1. Free Your Mind, and Their Asses Will Follow
"I worry when people are able to imitate hip-hop so well on Saturday Night Live skits -- it means we have set this culture up to be just one thing. I think the big problem comes from us trying to please the crowd. We limit hip-hop to just one look, one uniform, one statement of being real: getting money and guns and women, or selling dope all the time.

"But you try to please the crowd, and the crowd might change. They may say, 'We're tired of that gangsta stuff.' Or a new cat will come in, doing the same thing as you. But because his face is new, he'll get accepted. As Ice Cube said, 'They'll have a new ***** next year.'

"Rock artists are allowed to just be themselves -- to be the nerds or punk rockers or skateboarders or acid takers that they are. Stevie Wonder or Joni Mitchell or Bob Dylan or Bob Marley -- they did songs about all type of different things. You can't make yourself secure by just trying to please whatever is happening now. I believe you please the crowd by being you."

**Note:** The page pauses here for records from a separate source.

(** [pump_for_ticket]: [n] attempts left. *)
Fixpoint pump_for_ticket (n : nat) (ssl : Ssl) (result : Fetch_result)
    : M World (Ssl * Fetch_result) :=
  match n with
  | O => mret (ssl, result)
  | S n' =>
      match fr_session result with
      | Some _ => mret (ssl, result)
      | None =>
          '(res, ssl, result) ← SSL_read ssl result;
          match res with
          | ReadData => pump_for_ticket n' ssl result
          | ReadWant => pump_for_ticket n' ssl result
          | ReadOther => mret (ssl, result)
          end
      end
  end.

(** [make_ctx]: the context object and the configuration it gives connections. *)
Definition make_ctx (insecure with_new_cb : bool) : M World (option (nat * ssl_cfg)) :=
  ok ← ask tls_ctx_new;
  if negb ok then mret None
  else
    ctx ← obj_new [];
    groups_ok ← ask (fun k => tls_set_groups k k_group_pref);
    if negb groups_ok then _ ← free (Some ctx); mret None
    else
      mret (Some (ctx, mkCfg TLS1_3_VERSION TLS1_3_VERSION k_group_pref
                         (if with_new_cb
                          then Z.lor SSL_SESS_CACHE_CLIENT SSL_SESS_CACHE_NO_INTERNAL_STORE
                          else SSL_SESS_CACHE_SERVER) with_new_cb
                         (negb insecure) (negb insecure) None None None)).

(** [SSL_new]; the callers use the result without a check, so a null result is
    undefined behaviour. *)
Definition SSL_new (cfg : ssl_cfg) : M World Ssl :=
  ok ← ask tls_ssl_new;
  if negb ok then ub
  else a ← obj_new []; mret (mkSsl a None false cfg []).

(** [SSL_set_fd], whose result the callers ignore, and [SSL_set_app_data]. *)
Definition SSL_set_fd (ssl : Ssl) (fd : nat) : M World Ssl :=
  ok ← ask tls_set_fd;
  mret (if (ok : bool)
        then mkSsl (ssl_addr ssl) (Some fd) (ssl_app ssl) (ssl_conf ssl) (ssl_held ssl) else ssl).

2. Don't Let Your Homeys on Your Albums
"In hip-hop, we let our homeys rap on our records all the time, and sometimes that's not what they were meant to do, bro. I believe in providing opportunities for our brothers and sisters, but my record is my child: You gotta be bringing something special to a song to be on it. This is my art -- if you ain't got league game, I don't think you should be playing in the league. There are other ways your people can make it in the music business."

3. Check Out the Hood in Cuba
"I was talking to some of the guys from Linkin Park, and they were telling me that they toured for two years straight. Only one band does that in hip-hop: the Roots.

"Hip-hop artists need to tour more -- both to build a real fan base and just to see different cultures, and know that this is a world hood. Southern cats need to experience New York and Paris or Cuba; East Coast artists need to experience Chicago and the Midwest, go down to Jamaica or Italy."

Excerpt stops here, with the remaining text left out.